What you will do | Find every line in the records below that holds the word "list", and copy each one.
========================================================================
(* ===== verification/TransportWitness.v ===== *)
(** * Witnesses for the consent protocol and its transport

    A transition request and a rejection, encoded and decoded; anonymous files
    that keep what is written to them, a source that is read three bytes at a
    time, and two ends of a socket. *)

From stdpp Require Import base numbers list strings pretty option.
From Stdlib Require Import Strings.Byte Ascii.
From S2P Require Import Prelude Text Display Crates Names Fields IpcProtocol IpcFacts Instances Witness.
From S2P Require Import Ordered Io ArtifactProof Continuity RecoveryPolicy RecoveryChain Ceremony Transport TransportFacts.

(** Names of 36 characters stand for UUIDs. *)
#[export] Instance small_uuids : Uuids := {|
  Uuid := string;
  Uuid_parse_str s := if (str_len s =? 36)%N then Some s else None;
  Uuid_to_string s := s |}.

Definition transition_request : SignRequest :=
  {| sr_persona_id := Some "01234567-89ab-cdef-0123-456789abcdef";
     sr_subject := PersonaTransition 2 (repeat x11 32) (Some (repeat x00 32)) TransitionSshAgent
       "/keys/next" |}.
Definition transition_message : bytes := Eval vm_compute in
  ok_get (encode_sign_request transition_request) eq_refl.

Lemma transition_request_typed : request_typed transition_request.
Proof.
  split; [by intros p [= <-]|]. cbn [sr_subject transition_request].
  split_and!; [done|done|by intros d [= <-]|done].
Qed.

Lemma wire_format_bijective_witness : decode_sign_request transition_message = Ok transition_request.
Proof.
  apply (wire_format_bijective transition_message transition_request).
  split; [exact transition_request_typed|]. vm_compute. reflexivity.
Defined.

Lemma protocol_never_panics_witness : (len transition_message <= MAX_REQUEST_PACKET_BYTES)%N.
Proof.
  destruct (protocol_never_panics transition_message transition_request Approved) as (_ & _ & H & _).
  apply (H transition_request_typed). vm_compute. reflexivity.
Defined.

(** A message with one more byte, or with a reserved byte set, does not decode. *)
Example mutilated_messages :
  decode_sign_request (transition_message ++ [x00]) = Err TrailingBytes ∧
  decode_sign_request (<[22 := x01]> transition_message) = Err InvalidLayout ∧
  decode_sign_response transition_message = Err (UnsupportedMessageType 6).
Proof. vm_compute. done. Qed.

(** * Witnesses for the consent transport *)

(** ** Files *)

Definition regular_file (size : N) : Metadata :=
  {| md_is_symlink := false; md_is_file := true; md_is_dir := false; md_is_socket := false;
     md_len := size; md_readonly := false;
     md_modified := inr 0%Z; md_dev := 1; md_ino := 9; md_uid := 1000; md_mode := 0x180;
     md_mtime := 0; md_mtime_nsec := 0; md_ctime := 0; md_ctime_nsec := 0 |}.

(** A file with some bytes, of which a read finds at most [step]. *)
Definition file_of (step : N) (data : bytes) : File :=
  {| fl_metadata _ := inr (regular_file (len data));
     fl_read_at _ off n := inr (take (N.to_nat (N.min step n)) (drop (N.to_nat off) data));
     fl_seals := inr SNAPSHOT_SEALS;
     fl_seek := None;
     fl_signals := 0 |}.

Lemma file_of_holds step data : (0 < step)%N → holds (file_of step data) data.
Proof.
  intros Hs. split.
  - intros i. by eexists.
  - intros i off n Hn. cbn. eexists. split; [symmetry; apply take_drop|]. split.
    + unfold len. rewrite length_take. lia.
    + intros H. apply (f_equal length) in H. rewrite length_take in H. cbn in H.
      assert (length (drop (N.to_nat off) data) = 0) as H0 by lia.
      apply nil_length_inv in H0. rewrite H0. by rewrite drop_nil.
  - exists []. split; [done|]. by intros i off n e [=].
Qed.

Definition small_memfd : Memfd :=
  {| mf_create := None; mf_write_all _ := None; mf_flush := None; mf_add_seals := None;
     mf_file := file_of 1024 |}.

Lemma small_memfd_ok : memfd_ok small_memfd.
Proof. intros data. by apply file_of_holds. Qed.

(** ** A snapshot *)

Definition the_source : File := file_of 3 the_data.
Definition the_snapshot : SealedArtifact :=
  {| sa_file := file_of 1024 the_data; sa_descriptor := descriptor_of the_data 4 |}.

Lemma snapshot_is_what_was_hashed_witness :
  memfd_ok small_memfd ∧ snapshot_artifact small_memfd the_source 100 = Ok the_snapshot ∧
  ∃ chunks, concat chunks = the_data ∧ read_to_end (fl_read_at the_source) chunks ∧
    read_bytes_bounded the_snapshot 100 = Ok (concat chunks).
Proof.
  assert (snapshot_artifact small_memfd the_source 100 = Ok the_snapshot) as H by (vm_compute; reflexivity).
  split; [exact small_memfd_ok|]. split; [exact H|].
  destruct (snapshot_is_what_was_hashed small_memfd the_source 100 the_snapshot small_memfd_ok H)
    as (chunks & Hr & Hb & _ & _ & _ & _ & Hd).
  exists chunks. split; [apply Hd; by apply file_of_holds|]. split; [exact Hr|exact Hb].
Defined.

(** ** A proof on its way *)

Definition the_peer : PeerCredentials := {| pc_pid := 42; pc_uid := 1000; pc_gid := 1000 |}.

(** A socket that sends whole packets and receives one. *)
Definition socket_with (message : bytes) (descriptors : list File) : Socket :=
  {| so_peercred := inr the_peer;
     so_getuid := 1000;
     so_peek := inl Errno_AGAIN;
     so_recvmsg n := inr (delivered message descriptors n);
     so_push := true;
     so_sendmsg packet _ := inr (len packet);
     so_set_timeout _ := None |}.

Definition proof_text : bytes := [x7b; x7d; x0a].
Definition sealed_text : SealedProof := {| sp_file := file_of 1024 proof_text; sp_size := 3 |}.

Lemma proof_through_socket_witness :
  ∃ received, receive_sign_response (socket_with (encode_sign_response Approved) [sp_file sealed_text]) =
      Ok {| rp_response := Approved; rp_proof := Some received; rp_peer := the_peer |} ∧
    read_bytes received = Ok proof_text.
Proof.
  apply (proof_through_socket small_memfd proof_text sealed_text (socket_with [] [])
    (socket_with (encode_sign_response Approved) [sp_file sealed_text]) the_peer
    (encode_sign_response Approved)).
  - exact small_memfd_ok.
  - vm_compute. reflexivity.
  - vm_compute. reflexivity.
  - split; reflexivity.
  - reflexivity.
  - reflexivity.
Defined.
========================================================================
Answer space |
From stdpp Require Import base numbers list strings pretty option.
Definition socket_with (message : bytes) (descriptors : list File) : Socket :=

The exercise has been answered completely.